1 H.U.G.S. stands for “Help Us Grow Successfully.” It is a state program provided to families through county health departments pursuant to which nurses visit families and provide assistance in their homes to keep children on track in their development.

-2- In August 2010, DCS returned to the family’s home on another referral alleging environmental, medical and nutritional neglect. Case workers observed a filthy, odorous home in “disarray” – the Children, in heavily soiled diapers, played and ate food off of the feces-stained carpet, dogs and cats were running about, and a litter pan sat on the dining table. The Children, then ranging in age from one to five, were not potty-trained. All were developmentally delayed, and the youngest, an infant, was diagnosed with failure to thrive. The oldest had leukemia that was in remission, but required monitoring. The Children could not speak discernable English and appeared to have developed their own way of communicating with each other. In addition to the multiple services already working with the family, the case manager referred Solutions Sources and two workers to provide in-home assistance with homemaking skills in a “last-ditch” effort to keep the Children at home with Mother and Father. No notable progress was made.
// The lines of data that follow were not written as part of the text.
(* ===== verification/ControlPhase.v ===== *)
(** How the phases of a cycle compose: [goes C R m] says that from a state in [C]
    the computation [m] relates every channel to its successor by [R] and keeps
    everything else that belongs to no cycle ([lcore]). *)
From stdpp Require Import base gmap strings list.
From Stdlib Require Import ZArith QArith Lia.
From S2P Require Import Prelude GoLib ConfigTypes Curve Ceiling History ControlTypes ControlAlert ControlSense ControlTarget ControlWrite ControlApi ControlFrame ControlStep.
Open Scope Z_scope.

(** The controller without the channels and what a cycle keeps for itself. *)
Definition lcore {Rd} (c : Controller Rd) : Controller Rd :=
  (core c) <| k_chans := [] |> <| k_lastRaw := 0 |> <| k_sameRaw := 0 |> <| k_haveRaw := false |>
    <| k_watched := [] |> <| k_watchDirty := false |> <| k_wrErr := 0 |> <| k_fsFail := 0 |>
    <| k_snap := None |> <| k_hist := empty_store "" 0 |> <| k_n := 0 |> <| k_lastCycle := 0 |>.

Section Phase.
Context {W Rd : Type}.
Implicit Types (s : Sys W Rd) (R : channel Rd -> channel Rd -> Prop).

Definition phase R s s' : Prop :=
  lcore (s_c s') = lcore (s_c s) /\ Forall2 R (k_chans (s_c s)) (k_chans (s_c s')).

(** Conditions on what no cycle changes. *)
Definition fixed (C : Controller Rd -> Prop) : Prop :=
  forall c c', lcore c' = lcore c -> C c -> C c'.

Definition goes {A} (C : Controller Rd -> Prop) R (m : M (Sys W Rd) A) : Prop :=
  forall s, C (s_c s) -> phase R s (snd (m s)).

Definition rcomp R1 R2 : channel Rd -> channel Rd -> Prop := fun a c => exists b, R1 a b /\ R2 b c.

Lemma Forall2_rcomp R1 R2 l1 l2 l3 :
  Forall2 R1 l1 l2 -> Forall2 R2 l2 l3 -> Forall2 (rcomp R1 R2) l1 l3.
Proof.
  intros H. revert l3. induction H; intros l3 H'; inversion_clear H'; constructor; auto.
  by eexists.
Qed.

Lemma lcore_core (c c' : Controller Rd) : core c' = core c -> lcore c' = lcore c /\ k_chans c' = k_chans c.
Proof.
  intros H. split; [unfold lcore; by rewrite H|].
  change (k_chans (core c') = k_chans (core c)). by rewrite H.
Qed.

Lemma Forall2_eq_refl {A} (l : list A) : Forall2 eq l l.
Proof. induction l; by constructor. Qed.

Lemma lcore_chans (c c' : Controller Rd) chs :
  core c' = core c -> lcore (c' <| k_chans := chs |>) = lcore c.
Proof. intros H%lcore_core. destruct H as [H _]. exact H. Qed.

Lemma goes_quiet {A} C (m : M (Sys W Rd) A) : quiet m -> goes C eq m.
Proof.
  intros Hm s _. destruct (Hm s) as [Hc _]. unfold phase. apply lcore_core in Hc as [Hc ->].
  split; [done|apply Forall2_eq_refl].
Qed.

Lemma goes_bind {A B} C R1 R2 (m : M (Sys W Rd) A) (k : A -> M (Sys W Rd) B) :
  fixed C -> goes C R1 m -> (forall a, goes C R2 (k a)) -> goes C (rcomp R1 R2) (bind m k).
Proof.
  intros HC Hm Hk s Hs. unfold bind. specialize (Hm s Hs). destruct (m s) as [a s1]. cbn in Hm.
  destruct Hm as [L1 F1]. destruct (Hk a s1) as [L2 F2]; [by eapply HC|].
  split; [congruence|]. by eapply Forall2_rcomp.
Qed.

Lemma goes_mono {A} C R R' (m : M (Sys W Rd) A) :
  goes C R m -> (forall a b, R a b -> R' a b) -> goes C R' m.
Proof.
  intros Hm HR s Hs. destruct (Hm s Hs) as [L F]. split; [done|]. by eapply Forall2_impl.
Qed.

Lemma goes_bind_l {A B} C R (m : M (Sys W Rd) A) (k : A -> M (Sys W Rd) B) :
  fixed C -> quiet m -> (forall a, goes C R (k a)) -> goes C R (bind m k).
Proof.
  intros HC Hm Hk. eapply goes_mono; [apply goes_bind; [done|by apply goes_quiet|exact Hk]|].
  by intros a b (x & -> & ?).
Qed.

Lemma goes_bind_r {A B} C R (m : M (Sys W Rd) A) (k : A -> M (Sys W Rd) B) :
  fixed C -> goes C R m -> (forall a, goes C eq (k a)) -> goes C R (bind m k).
Proof.
  intros HC Hm Hk. eapply goes_mono; [by apply goes_bind|]. by intros a b (x & ? & <-).
Qed.

(** Reading the state learns that the condition holds of it. *)
Lemma goes_getc {B} C R (k : Controller Rd -> M (Sys W Rd) B) :
  (forall c, C c -> goes C R (k c)) -> goes C R (bind getc k).
Proof. intros Hk s Hs. cbn. by apply Hk. Qed.

Lemma goes_modc C R f :
  (forall c, C c -> lcore (f c) = lcore c /\ Forall2 R (k_chans c) (k_chans (f c))) ->
  goes C R (modc f : M (Sys W Rd) unit).
Proof. intros Hf s Hs. by apply Hf. Qed.

(** A computation that keeps the core (it may write duties). *)
Definition stable {A} (m : M (Sys W Rd) A) : Prop :=
  forall s, core (s_c (snd (m s))) = core (s_c s).

Lemma stable_quiet {A} (m : M (Sys W Rd) A) : quiet m -> stable m.
Proof. intros Hm s. apply Hm. Qed.
Lemma stable_bind {A B} (m : M (Sys W Rd) A) (k : A -> M (Sys W Rd) B) :
  stable m -> (forall a, stable (k a)) -> stable (bind m k).
Proof.
  intros Hm Hk s. unfold bind. specialize (Hm s). destruct (m s) as [a s1]. cbn in Hm.
  by rewrite Hk.
Qed.
Lemma stable_emit e : stable (emit e : M (Sys W Rd) unit).
Proof. done. Qed.
Lemma stable_mapM {A B} (f : A -> M (Sys W Rd) B) l : (forall a, stable (f a)) -> stable (mapM f l).
Proof.
  intros Hf. induction l as [|a l IH]; cbn [mapM]; [done|].
  apply stable_bind; [done|]. intros. by apply stable_bind.
Qed.

(** A loop over the channels whose results carry extra values. *)
Lemma goes_loop {B C'} C R (f : channel Rd -> M (Sys W Rd) (channel Rd * B))
    (k : list (channel Rd * B) -> M (Sys W Rd) C') :
  fixed C -> (forall ch, stable (f ch)) ->
  (forall ch s, C (s_c s) -> R ch (fst (f ch s)).1) ->
  (forall rs, quiet (k rs)) ->
  goes C R (let* c := getc in let* rs := mapM f (k_chans c) in
            modc (fun c => c <| k_chans := map fst rs |>) ;;; k rs).
Proof.
  intros HC Hst HR Hk s Hs. cbn. unfold bind at 1.
  assert (Hm : forall l s, C (s_c s) -> let r := mapM f l s in
    core (s_c (snd r)) = core (s_c s) /\ Forall2 R l (map fst (fst r))).
  { clear s Hs. induction l as [|ch l IH]; intros s Hs; cbn [mapM]; [by repeat constructor|].
    cbn zeta. unfold bind. pose proof (Hst ch s) as H1. pose proof (HR ch s Hs) as H2.
    destruct (f ch s) as [b s1]. cbn in H1, H2.
    assert (Hs1 : C (s_c s1)) by (eapply HC; [|exact Hs]; by apply lcore_core).
    destruct (IH s1 Hs1) as [H3 H4]. destruct (mapM f l s1) as [bs s2]. cbn in *.
    split; [congruence|]. by constructor. }
  destruct (Hm (k_chans (s_c s)) s Hs) as [H1 H2].
  destruct (mapM f (k_chans (s_c s)) s) as [rs s1]. cbn in H1, H2 |- *.
  set (s2 := mkSys _ _ _). destruct (Hk rs s2) as [H3 _].
  apply lcore_core in H3 as [H3 H4]. split.
  - rewrite H3. by apply lcore_chans.
  - rewrite H4. cbn. exact H2.
Qed.

Lemma goes_for_chans C R (f : channel Rd -> M (Sys W Rd) (channel Rd)) :
  fixed C -> (forall ch, quiet (f ch)) -> (forall ch, yields (R ch) (f ch)) ->
  goes C R (for_chans f).
Proof.
  intros HC Hq Hy s Hs. unfold for_chans. cbn. unfold bind at 1.
  pose proof (quiet_mapM f (k_chans (s_c s)) Hq s) as [H1 _].
  pose proof (yields_mapM R f (k_chans (s_c s)) ltac:(intros; apply Hy) s) as H2.
  destruct (mapM f (k_chans (s_c s)) s) as [chs s1]. cbn in *. split; [|done].
  by apply lcore_chans.
Qed.

(** Every channel satisfies [P] in the end. *)
Definition ends {A} (P : channel Rd -> Prop) (m : M (Sys W Rd) A) : Prop :=
  forall s, Forall P (k_chans (s_c (snd (m s)))).
Lemma ends_bind {A B} P (m : M (Sys W Rd) A) (k : A -> M (Sys W Rd) B) :
  (forall a, ends P (k a)) -> ends P (bind m k).
Proof. intros Hk s. unfold bind. destruct (m s) as [a s1]. apply Hk. Qed.
Lemma goes_ends {A} (P : channel Rd -> Prop) (m : M (Sys W Rd) A) :
  goes (fun _ => True) (fun _ ch' => P ch') m -> ends P m.
Proof.
  intros Hm s. destruct (Hm s Logic.I) as [_ HF]. induction HF; constructor; auto.
Qed.

(** The computation keeps a projection of the controller. *)
Definition keeps {T A} (proj : Controller Rd -> T) (m : M (Sys W Rd) A) : Prop :=
  forall s, proj (s_c (snd (m s))) = proj (s_c s).
(** ... one that alerts and warnings do not change. *)
Class Quietly {T} (proj : Controller Rd -> T) : Prop :=
  quietly : forall c, proj (core c) = proj c.

Section Keeps.
Context {T : Type} (proj : Controller Rd -> T) `{!Quietly proj}.

Lemma keeps_quiet {A} (m : M (Sys W Rd) A) : quiet m -> keeps proj m.
Proof using Type*.
  intros Hm s. destruct (Hm s) as [Hc _]. by rewrite <- (quietly (s_c (snd (m s)))), Hc, quietly.
Qed.
Lemma keeps_stable {A} (m : M (Sys W Rd) A) : stable m -> keeps proj m.
Proof using Type*.
  intros Hm s. by rewrite <- (quietly (s_c (snd (m s)))), Hm, quietly.
Qed.
Lemma keeps_bind {A B} (m : M (Sys W Rd) A) (k : A -> M (Sys W Rd) B) :
  keeps proj m -> (forall a, keeps proj (k a)) -> keeps proj (bind m k).
Proof.
  intros Hm Hk s. unfold bind. specialize (Hm s). destruct (m s) as [a s1]. cbn in Hm.
  by rewrite Hk.
Qed.
Lemma keeps_modc f : (forall c, proj (f c) = proj c) -> keeps proj (modc f : M (Sys W Rd) unit).
Proof. intros Hf s. apply Hf. Qed.
Lemma keeps_mapM {A B} (f : A -> M (Sys W Rd) B) l : (forall a, keeps proj (f a)) -> keeps proj (mapM f l).
Proof.
  intros Hf. induction l as [|a l IH]; cbn [mapM]; [done|].
  apply keeps_bind; [done|]. intros. by apply keeps_bind.
Qed.
Lemma keeps_iterM {A} (f : A -> M (Sys W Rd) unit) l : (forall a, keeps proj (f a)) -> keeps proj (iterM f l).
Proof.
  intros Hf. induction l as [|a l IH]; cbn [iterM]; [done|]. by apply keeps_bind.
Qed.
Lemma keeps_for_chans f : (forall c chs, proj (c <| k_chans := chs |>) = proj c) ->
  (forall ch, keeps proj (f ch)) -> keeps proj (for_chans f : M (Sys W Rd) unit).
Proof using Type*.
  intros Hc Hf. unfold for_chans. apply keeps_bind; [apply keeps_quiet; auto with quiet|].
  intros c. apply keeps_bind; [by apply keeps_mapM|]. intros chs. apply keeps_modc. intros. apply Hc.
Qed.
End Keeps.
End Phase.

Create HintDb keeps discriminated.
Ltac kp_step :=
  match goal with
  | |- forall _, _ => intro
  | |- keeps _ (bind _ _) => apply keeps_bind
  | |- keeps _ (mapM _ _) => apply keeps_mapM
  | |- keeps _ (iterM _ _) => apply keeps_iterM
  | |- keeps _ (for_chans _) => apply keeps_for_chans; [exact _|intros; reflexivity|]
  | |- keeps _ (modc _) => solve [apply keeps_modc; intros; first [reflexivity|case_match; reflexivity]]
  | |- keeps _ (match ?x with _ => _ end) => destruct x eqn:?
  | |- keeps _ (let _ := _ in _) => cbv zeta
  | |- keeps _ _ => solve [auto 2 with keeps nocore]
  | |- keeps _ _ => solve [apply keeps_quiet; [exact _|]; qt]
  | |- keeps _ (emit _) => intro; reflexivity
  end.
Ltac kp := repeat kp_step.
In October 2010, the Children were placed in the protective custody of DCS. In November 2010, they were adjudicated dependent and neglected and entered foster care. Following the Children’s removal, Mother and Father stopped receiving government assistance and benefits for the Children. As a result, they were unable to pay rent, lost their apartment, and essentially became homeless.

DCS created a family permanency plan with both parents’ input. The primary tasks assigned to Mother and Father were to obtain safe, stable housing and stable employment or other legal sources of income to support the Children. As time passed, maintaining contact and communication with DCS also became an issue. After the Children were removed, Mother and Father remained unemployed and continued their lifestyle of moving from one motel or boarding house to another. Because they owed substantial past-due rent, they were not eligible for public housing in the Kingsport area. In January 2011, they lived at the West Side Inn. In June 2011, they moved to the Model City Motel. Two months later, they lived in a “tourist” boarding home. In August 2011, they moved to Morristown where, with the help of a local church, they moved into an apartment and Father obtained work with a roofing company. He quit after some two months to return to Kingsport to face pending criminal charges. Since then, neither parent was employed, but both hoped to secure disability benefits. Father continued to incur new criminal charges and spend short stints in jail.

Over a year later, in December 2011, DCS filed a petition to terminate the parents’ rights. In January 2012, Mother and Father got married. Mother indicated the primary reason she married Father was to secure help from churches and other religious organizations that did not provide housing assistance to unmarried couples.

The termination hearing took place over three days during September, October, and November 2012. By then, Father had been incarcerated for nearly eight months. A few days

-3- before trial, Mother moved into a friend’s apartment. She remained unemployed.